Activity
Out of the records below, copy all lines in which the word "come" occurs.

Information shown
=== Begin Enclosure ===

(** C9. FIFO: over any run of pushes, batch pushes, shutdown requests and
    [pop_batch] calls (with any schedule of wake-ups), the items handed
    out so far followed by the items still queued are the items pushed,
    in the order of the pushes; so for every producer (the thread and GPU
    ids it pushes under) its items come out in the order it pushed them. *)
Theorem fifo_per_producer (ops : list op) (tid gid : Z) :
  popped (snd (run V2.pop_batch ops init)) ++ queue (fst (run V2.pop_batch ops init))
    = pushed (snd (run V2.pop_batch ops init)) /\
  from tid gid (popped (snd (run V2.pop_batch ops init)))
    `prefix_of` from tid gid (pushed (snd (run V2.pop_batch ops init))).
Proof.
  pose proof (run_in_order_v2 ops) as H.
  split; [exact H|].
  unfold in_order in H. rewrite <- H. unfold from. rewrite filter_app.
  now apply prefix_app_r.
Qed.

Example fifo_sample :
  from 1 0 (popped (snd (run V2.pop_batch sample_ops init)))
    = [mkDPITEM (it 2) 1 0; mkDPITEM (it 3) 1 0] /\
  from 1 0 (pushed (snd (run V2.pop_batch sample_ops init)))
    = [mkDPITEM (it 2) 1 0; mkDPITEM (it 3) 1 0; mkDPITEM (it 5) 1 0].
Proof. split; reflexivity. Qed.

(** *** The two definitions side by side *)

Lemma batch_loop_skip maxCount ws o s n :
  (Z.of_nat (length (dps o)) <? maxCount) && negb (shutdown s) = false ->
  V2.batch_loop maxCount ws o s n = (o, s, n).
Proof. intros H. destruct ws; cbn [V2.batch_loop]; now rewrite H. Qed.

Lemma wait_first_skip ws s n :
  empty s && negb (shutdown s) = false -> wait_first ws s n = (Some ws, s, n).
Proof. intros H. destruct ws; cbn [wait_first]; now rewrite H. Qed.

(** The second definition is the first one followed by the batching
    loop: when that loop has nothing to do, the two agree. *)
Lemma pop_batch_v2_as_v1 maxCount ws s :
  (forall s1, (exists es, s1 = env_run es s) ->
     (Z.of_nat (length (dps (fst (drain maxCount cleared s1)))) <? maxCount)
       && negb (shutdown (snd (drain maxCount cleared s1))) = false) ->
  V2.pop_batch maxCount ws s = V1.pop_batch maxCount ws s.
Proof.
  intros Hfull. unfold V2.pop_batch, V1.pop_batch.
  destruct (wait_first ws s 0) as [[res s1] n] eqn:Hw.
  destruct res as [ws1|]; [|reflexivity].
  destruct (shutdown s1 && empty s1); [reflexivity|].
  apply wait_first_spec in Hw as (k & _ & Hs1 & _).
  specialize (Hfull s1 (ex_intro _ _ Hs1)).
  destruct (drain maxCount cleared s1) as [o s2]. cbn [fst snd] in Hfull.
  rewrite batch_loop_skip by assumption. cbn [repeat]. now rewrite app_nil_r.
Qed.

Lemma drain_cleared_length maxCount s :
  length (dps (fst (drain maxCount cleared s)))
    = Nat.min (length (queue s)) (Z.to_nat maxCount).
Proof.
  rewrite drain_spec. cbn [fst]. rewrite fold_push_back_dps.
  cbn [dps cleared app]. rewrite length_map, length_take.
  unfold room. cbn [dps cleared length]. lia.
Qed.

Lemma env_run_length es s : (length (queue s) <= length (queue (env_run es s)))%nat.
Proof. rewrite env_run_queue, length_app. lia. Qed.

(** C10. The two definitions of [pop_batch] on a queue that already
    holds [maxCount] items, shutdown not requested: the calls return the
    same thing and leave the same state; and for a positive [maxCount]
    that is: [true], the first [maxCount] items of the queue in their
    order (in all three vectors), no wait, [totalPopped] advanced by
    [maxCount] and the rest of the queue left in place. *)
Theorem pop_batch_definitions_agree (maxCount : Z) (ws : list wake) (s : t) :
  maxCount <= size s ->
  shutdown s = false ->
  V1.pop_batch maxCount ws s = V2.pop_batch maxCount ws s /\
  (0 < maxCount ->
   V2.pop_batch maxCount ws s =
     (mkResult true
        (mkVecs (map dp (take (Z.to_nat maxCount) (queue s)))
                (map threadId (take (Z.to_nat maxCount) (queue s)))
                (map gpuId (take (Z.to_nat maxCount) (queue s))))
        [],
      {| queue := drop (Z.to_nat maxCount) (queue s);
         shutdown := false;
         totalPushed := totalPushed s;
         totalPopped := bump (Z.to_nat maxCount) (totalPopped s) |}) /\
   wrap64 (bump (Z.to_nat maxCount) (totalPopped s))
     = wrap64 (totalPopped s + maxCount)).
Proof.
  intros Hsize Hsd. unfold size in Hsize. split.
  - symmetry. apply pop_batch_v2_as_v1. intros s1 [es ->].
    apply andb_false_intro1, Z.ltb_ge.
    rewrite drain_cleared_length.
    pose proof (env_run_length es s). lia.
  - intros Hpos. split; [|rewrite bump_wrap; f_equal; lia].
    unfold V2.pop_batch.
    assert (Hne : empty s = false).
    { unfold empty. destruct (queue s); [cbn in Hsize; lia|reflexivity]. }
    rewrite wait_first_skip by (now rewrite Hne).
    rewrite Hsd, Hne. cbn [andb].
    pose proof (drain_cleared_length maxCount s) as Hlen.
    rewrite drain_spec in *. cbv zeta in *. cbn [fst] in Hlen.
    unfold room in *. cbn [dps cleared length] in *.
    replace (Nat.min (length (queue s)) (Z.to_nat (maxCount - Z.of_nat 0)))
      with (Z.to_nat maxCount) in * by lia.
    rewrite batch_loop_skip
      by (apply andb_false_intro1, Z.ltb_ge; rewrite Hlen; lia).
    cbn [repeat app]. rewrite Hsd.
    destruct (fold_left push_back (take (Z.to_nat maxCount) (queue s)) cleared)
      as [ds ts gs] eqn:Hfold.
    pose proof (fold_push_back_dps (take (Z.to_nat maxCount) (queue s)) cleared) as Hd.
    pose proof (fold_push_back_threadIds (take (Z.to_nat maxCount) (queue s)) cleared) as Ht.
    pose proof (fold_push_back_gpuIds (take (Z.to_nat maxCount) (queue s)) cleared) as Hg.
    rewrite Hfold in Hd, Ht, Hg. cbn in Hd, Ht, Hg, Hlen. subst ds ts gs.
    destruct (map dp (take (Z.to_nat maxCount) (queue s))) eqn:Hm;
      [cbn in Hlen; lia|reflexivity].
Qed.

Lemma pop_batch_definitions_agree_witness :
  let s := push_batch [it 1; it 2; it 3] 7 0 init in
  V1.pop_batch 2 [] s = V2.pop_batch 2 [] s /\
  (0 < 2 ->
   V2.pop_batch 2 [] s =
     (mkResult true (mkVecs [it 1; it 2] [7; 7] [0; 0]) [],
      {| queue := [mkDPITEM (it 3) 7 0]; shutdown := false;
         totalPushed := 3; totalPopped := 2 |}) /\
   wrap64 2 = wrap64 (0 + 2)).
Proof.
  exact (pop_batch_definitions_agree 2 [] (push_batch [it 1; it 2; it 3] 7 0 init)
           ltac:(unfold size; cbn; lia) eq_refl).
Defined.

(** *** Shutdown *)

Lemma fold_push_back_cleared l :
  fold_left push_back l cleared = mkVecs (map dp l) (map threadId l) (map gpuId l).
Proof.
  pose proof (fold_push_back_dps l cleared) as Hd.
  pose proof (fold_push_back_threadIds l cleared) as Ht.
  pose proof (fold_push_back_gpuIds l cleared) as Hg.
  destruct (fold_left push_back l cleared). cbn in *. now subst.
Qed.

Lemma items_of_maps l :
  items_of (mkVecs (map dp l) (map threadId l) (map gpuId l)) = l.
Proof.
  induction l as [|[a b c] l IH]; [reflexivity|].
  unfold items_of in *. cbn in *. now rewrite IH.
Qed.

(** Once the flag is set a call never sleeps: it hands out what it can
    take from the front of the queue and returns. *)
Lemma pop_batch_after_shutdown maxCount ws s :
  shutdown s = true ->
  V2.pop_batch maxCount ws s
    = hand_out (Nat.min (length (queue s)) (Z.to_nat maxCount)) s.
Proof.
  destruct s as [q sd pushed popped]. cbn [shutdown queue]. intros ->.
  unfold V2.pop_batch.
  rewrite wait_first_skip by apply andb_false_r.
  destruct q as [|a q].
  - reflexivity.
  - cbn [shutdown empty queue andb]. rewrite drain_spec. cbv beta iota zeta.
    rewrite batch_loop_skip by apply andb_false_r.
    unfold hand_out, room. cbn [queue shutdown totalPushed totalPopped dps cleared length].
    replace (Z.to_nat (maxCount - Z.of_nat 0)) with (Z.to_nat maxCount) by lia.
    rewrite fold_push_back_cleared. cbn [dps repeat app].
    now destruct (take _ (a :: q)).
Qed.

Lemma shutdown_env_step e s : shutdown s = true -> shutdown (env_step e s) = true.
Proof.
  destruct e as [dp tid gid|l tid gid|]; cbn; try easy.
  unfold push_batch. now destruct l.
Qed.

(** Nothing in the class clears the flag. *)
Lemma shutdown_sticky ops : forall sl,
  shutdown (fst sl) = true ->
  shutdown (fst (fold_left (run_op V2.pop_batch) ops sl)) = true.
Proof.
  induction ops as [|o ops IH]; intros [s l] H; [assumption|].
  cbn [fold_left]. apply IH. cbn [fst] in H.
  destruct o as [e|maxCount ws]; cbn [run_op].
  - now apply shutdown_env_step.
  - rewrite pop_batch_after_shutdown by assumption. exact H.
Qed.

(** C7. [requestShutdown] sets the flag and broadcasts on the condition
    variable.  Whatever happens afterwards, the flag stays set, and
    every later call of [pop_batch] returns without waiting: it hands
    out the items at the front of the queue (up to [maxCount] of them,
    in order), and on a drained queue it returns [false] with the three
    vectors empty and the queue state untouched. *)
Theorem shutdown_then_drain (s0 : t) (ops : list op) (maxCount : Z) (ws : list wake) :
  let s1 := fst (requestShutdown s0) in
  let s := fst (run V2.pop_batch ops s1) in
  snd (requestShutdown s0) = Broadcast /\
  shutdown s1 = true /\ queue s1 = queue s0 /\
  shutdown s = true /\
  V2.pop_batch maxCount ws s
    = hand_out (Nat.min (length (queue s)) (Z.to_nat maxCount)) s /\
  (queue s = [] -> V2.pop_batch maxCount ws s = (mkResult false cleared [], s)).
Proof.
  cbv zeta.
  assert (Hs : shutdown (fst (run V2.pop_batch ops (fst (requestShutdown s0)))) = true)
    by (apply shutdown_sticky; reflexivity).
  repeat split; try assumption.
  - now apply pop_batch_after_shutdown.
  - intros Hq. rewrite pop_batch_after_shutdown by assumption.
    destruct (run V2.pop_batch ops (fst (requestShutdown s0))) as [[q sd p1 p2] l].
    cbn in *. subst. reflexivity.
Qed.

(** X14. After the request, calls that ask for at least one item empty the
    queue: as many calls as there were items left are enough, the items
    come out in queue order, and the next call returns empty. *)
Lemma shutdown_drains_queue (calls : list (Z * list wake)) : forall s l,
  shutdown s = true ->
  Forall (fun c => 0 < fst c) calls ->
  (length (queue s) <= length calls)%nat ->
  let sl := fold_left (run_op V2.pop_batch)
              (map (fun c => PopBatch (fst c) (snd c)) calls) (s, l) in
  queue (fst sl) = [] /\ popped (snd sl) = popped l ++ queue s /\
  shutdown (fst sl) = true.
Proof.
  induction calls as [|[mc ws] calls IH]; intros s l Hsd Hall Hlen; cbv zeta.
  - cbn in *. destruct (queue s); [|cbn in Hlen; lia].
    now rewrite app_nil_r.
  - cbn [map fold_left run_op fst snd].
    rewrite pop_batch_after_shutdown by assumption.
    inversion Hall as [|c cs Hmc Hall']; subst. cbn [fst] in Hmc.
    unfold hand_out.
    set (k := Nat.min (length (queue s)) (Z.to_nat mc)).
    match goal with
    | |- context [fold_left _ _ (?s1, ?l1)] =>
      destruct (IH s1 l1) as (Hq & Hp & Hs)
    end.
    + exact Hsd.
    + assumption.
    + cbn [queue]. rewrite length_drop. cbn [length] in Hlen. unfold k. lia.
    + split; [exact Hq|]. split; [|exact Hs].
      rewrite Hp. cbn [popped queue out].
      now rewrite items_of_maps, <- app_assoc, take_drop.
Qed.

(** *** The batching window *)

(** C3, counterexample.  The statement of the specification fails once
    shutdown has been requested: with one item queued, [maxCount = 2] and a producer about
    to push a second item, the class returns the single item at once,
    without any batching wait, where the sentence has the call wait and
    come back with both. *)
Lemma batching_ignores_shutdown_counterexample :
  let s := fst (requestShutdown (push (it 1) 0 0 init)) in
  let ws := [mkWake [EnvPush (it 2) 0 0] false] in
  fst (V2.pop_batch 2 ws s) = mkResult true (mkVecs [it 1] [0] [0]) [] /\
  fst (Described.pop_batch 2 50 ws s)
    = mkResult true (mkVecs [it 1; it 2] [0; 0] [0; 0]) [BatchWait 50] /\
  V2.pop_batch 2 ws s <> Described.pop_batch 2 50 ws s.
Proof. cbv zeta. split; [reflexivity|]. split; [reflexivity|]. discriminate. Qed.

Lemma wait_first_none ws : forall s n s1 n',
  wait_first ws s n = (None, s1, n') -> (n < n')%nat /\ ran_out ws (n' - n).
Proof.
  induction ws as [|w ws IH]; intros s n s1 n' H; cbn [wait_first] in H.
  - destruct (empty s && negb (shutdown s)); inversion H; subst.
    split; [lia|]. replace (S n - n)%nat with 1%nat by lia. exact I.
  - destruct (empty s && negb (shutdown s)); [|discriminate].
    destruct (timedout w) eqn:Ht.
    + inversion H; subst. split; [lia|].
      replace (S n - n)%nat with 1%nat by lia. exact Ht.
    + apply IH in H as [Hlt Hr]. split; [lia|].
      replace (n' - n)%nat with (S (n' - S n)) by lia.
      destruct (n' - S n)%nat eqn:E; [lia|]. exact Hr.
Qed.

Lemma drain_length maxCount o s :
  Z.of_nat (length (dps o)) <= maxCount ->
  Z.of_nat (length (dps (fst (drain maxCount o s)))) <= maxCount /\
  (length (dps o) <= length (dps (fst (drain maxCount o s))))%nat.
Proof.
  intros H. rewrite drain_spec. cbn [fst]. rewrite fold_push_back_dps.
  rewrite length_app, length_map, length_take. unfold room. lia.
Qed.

=== End Enclosure ===

Solution to the exercise
    ids it pushes under) its items come out in the order it pushed them. *)
    come out in queue order, and the next call returns empty. *)
    come back with both. *)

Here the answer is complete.